Sunday, June 16, 2013

happy father's day, sad dads

“You could’ve been a legend/ But you became a father/ That’s what you are today/ That’s what you are today.”
-The National, “Slipping Husband”

I’ve met many a Sad Dad in my day. You know the story. The kid is on another coast, the ex-wife is crazy and maybe trying to kill him, and all he wants is to be with the kid, but he can’t be within 100 miles of his ex-wife...

Wait. You don’t know the story? Oh, then you clearly don’t hang out in City of Fairfax bars as much as I do. Good for you.

There’s a saying that goes, “Anyone can be a father, but it takes someone special to be a Dad!” I find this statement to be flawed. Five-year-olds can’t be fathers. I can’t be a father. More than half the population of the world can’t be a father.

If I were in charge of the world, I’d change this saying to, “Any reproductively virile man can be a father, but it takes a real rock star to sing songs about how he’s doing a shitty job at it.” Here are my favorite songs from the point of view of sad, absent fathers.

If you like thinking about punk rock dads as much as I do, then first of all, you should check out this documentary, The Other F Word. Art Alexakis’ appearance in this film especially stands out, because, uhm, his childhood was basically Kite Runner for white people?!

“Annabella’s Song” is your typical Sad Dad anthem. He is never there, and then he expects you to understand! “You know I’m never home/ I’m always miles and miles away...Call you on the telephone/ You will not talk to me/ Yeah you don’t understand/ You are my everything.”

Oh, please. I never had an absent father, but I have listened to “Father of Mine,” so I basically know what it’s all about.

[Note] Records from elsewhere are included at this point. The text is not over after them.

(* ===== verification/Publication.v ===== *)
(** The publication authority: the tables and functions of the gold database
    (infra/init_gold/40 to 45) that the staged publication of a dataset goes
    through.  A run is reserved against the head it read, its object is submitted,
    attested by the verifier, prepared with evidence, and published by a
    compare-and-set of the head.

    Each function is one transaction: it changes nothing when it raises; a raised
    SQLSTATE is a [PgError].  A session has the tenant and workspace it set; the row
    policies let it see the rows of that scope.  UUIDs are their canonical texts.
    The counter of attempts has no bound.  The text of a [jsonb] value and its equality, digests, the texts of instants,
    the types of columns and the value a column keeps are parameters. *)
From S2P Require Import Prelude PyStr PyVal PyTime SignedContext.

Open Scope Z_scope.

(** [RAISE EXCEPTION ... USING ERRCODE]. *)
Definition sql_error {A} (state msg : string) : res A := raise (PgError state "") msg.
Definition constraint_error {A} (state constraint : string) : res A := raise (PgError state constraint) "".

(** ** The data *)

Record PublicationScope := mkScope { s_tenant : string; s_workspace : string; s_dataset : string; s_layer : string }.

#[export] Instance scope_eq_dec : EqDecision PublicationScope.
Proof. solve_decision. Defined.
#[export] Instance scope_countable : Countable PublicationScope.
Proof.
  refine (inj_countable' (λ s, (s_tenant s, s_workspace s, s_dataset s, s_layer s)) (λ '(t, w, d, l), mkScope t w d l) _).
  by intros [].
Defined.

(** An object of the lakehouse at a version, with the checksum of its bytes. *)
Record Object := mkObject { o_uri : string; o_version : string; o_checksum : string }.

#[export] Instance object_eq_dec : EqDecision Object.
Proof. solve_decision. Defined.

(** [materialization_runs], without the time of creation; the three columns of the
    object are written together. *)
Record Run := mkRun {
  r_scope : PublicationScope;
  r_input_digest : string;
  r_contract_digest : string;
  r_expected_head : option string;
  r_expected_generation : option Z;
  r_object : option Object;
  r_row_count : option Z;
  r_schema_digest : option string;
  r_evidence_digest : option string;
  r_gold_table : option string;
  r_staging_table : option string;
  r_status : string;
  r_attempt : Z;
  r_recovery_reason : option string;
  r_prepared_at : option instant;
  r_published_at : option instant }.

(** [dataset_publication_heads]. *)
Record Head := mkHead { h_run : string; h_generation : Z; h_published_at : instant }.

(** [materialization_receipts], one per run. *)
Record Receipt := mkReceipt {
  rc_id : string;
  rc_scope : PublicationScope;
  rc_input_digest : string;
  rc_contract_digest : string;
  rc_object_checksum : string;
  rc_object_version : string;
  rc_schema_digest : string;
  rc_evidence_digest : string;
  rc_row_count : Z;
  rc_generation : Z }.

(** [materialization_evidence], one per run. *)
Record Evidence := mkEvidence {
  e_scope : PublicationScope;
  e_object : Object;
  e_row_count : Z;
  e_schema_digest : string;
  e_evidence_digest : string;
  e_attestation : option string;
  e_lineage : pyval;
  e_catalog : pyval }.

(** What a verification is asked about: [materialization_verification_candidates]
    and the attestations of it have these columns in common. *)
Record Claim := mkClaim {
  c_run : string;
  c_scope : PublicationScope;
  c_attempt : Z;
  c_object : Object;
  c_row_count : Z;
  c_schema_digest : string;
  c_input_digest : string;
  c_contract_digest : string;
  c_lineage : pyval;
  c_catalog : pyval }.

Record Candidate := mkCandidate { k_claim : Claim; k_digest : string; k_status : string; k_expires : instant }.

(** [materialization_attestations]. *)
Record Attestation := mkAttestation {
  a_claim : Claim;
  a_verifier : string;
  a_digest : string;
  a_candidate : string;
  a_signature_version : string;
  a_key_version : string;
  a_signature : string;
  a_created : instant;
  a_expires : instant;
  a_consumed : option instant;
  a_invalidated : option instant }.

Record SigningKey := mkKey { sk_secret : string; sk_retired : option instant }.

(** [materialization_recovery_events], with the evidence as it was. *)
Record RecoveryEvent := mkEvent { v_run : string; v_scope : PublicationScope; v_attempt : Z; v_reason : string;
  v_evidence : Evidence }.

(** A gold relation: its columns with their types, its rows, the tenant and
    workspace its policy names, and whether the publisher may insert into it. *)
Record Table := mkTable {
  t_columns : list (string * string);
  t_rows : list (gmap string pyval);
  t_scope : string * string;
  t_open : bool }.

Record Authority := mkAuthority {
  runs : gmap string Run;
  heads : gmap PublicationScope Head;
  receipts : gmap string Receipt;
  evidence : gmap string Evidence;
  candidates : gmap string Candidate;
  attestations : gmap string Attestation;
  signing_keys : gmap string SigningKey;
  recovery_events : list RecoveryEvent;
  relations : gmap (string * string * string) string;
  stages : gmap string Table;
  golds : gmap string Table;
  legacy : gmap string Table;
  views : gmap string string }.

Art, your approach to fathering sounds just about as confusing as sending a birthday card with a 5 dollar bill. She never understood you then, and I guess she never will.

What is the best way to start off a song to your toddler daughter to try and prove that you are a loving, devoted, mature father? How about “Yo, I can’t sing but/ I feel like fuckin’ singin’/ I wanna fuckin’ sing”? Yeah, that’ll do the trick.

Do me a favor, Hailie. i know you are a big girl now, but please promise me not to listen to “Kim.” Not even if you are trying to get pumped up before a big volleyball match. Not even if your mom grounds you and is being a total bitch. Okay? Okay.

Arguably the least sad of the Sad Dads, this song is more wistful than anything. He loves his baby girl and doesn’t want her to grow up. And of all the Sad Dads, he is arguably doing the best job. Check out this review Gracie wrote of her dad’s album at age 13. You’re 13, Gracie! You aren’t supposed to like anything, especially your dad!!

First of all, check out how fuckin’ punk rock that 4 year old girl in the video is! If I dressed like that at age 4, man, I really would have had a leg up on the world. But I guess having a real dad, not an absent one who sings in a band and occasionally showers you with gifts from Hot Topic Baby, has its downfalls.

This song is particularly eye-roll inducing for a multitude of reasons. First of all, the title. Second of all, our hero Kris Roe (what a name) begins by dramatically declaring, “I know what it’s like growing up without a father in your life.” With a name like Kris, I can’t help but wonder whether he ever had a father to begin with, or was just immaculately conceived by a valley girl living in a trailer park.

But I digress. If you know what it’s like growing up without a father in your life, and that is such a bad thing, why continue the cycle?
Oh, right. Because you’re in a mildly successful, mediocre punk band. That sounds like a good enough reason.

Roe continues with the heart-wrenching lyrics, “So I’ll pretend, I’m doing all I can/ And hope someday you find it in your heart/ To understand why I’m not around/ And forgive me for not being in your life.”

Oh, Kris Roe. Don’t you know that the first step to pretending that you care is not to tell everyone that you’re pretending? That’s the first rule of Absent Father’s Club.
But it looks like you have the second rule down: Make empty promises. The song ends with Roe assuring his daughter, “I will make it up to you.”

So, my dear absent dads, while you are alone punishing a 12-pack of Coors Light tonight, maybe pick up that old guitar and write a heavy-handed song for that daughter of yours that never wants to see you again. It won’t make her any less mad at you, but it might make you some money.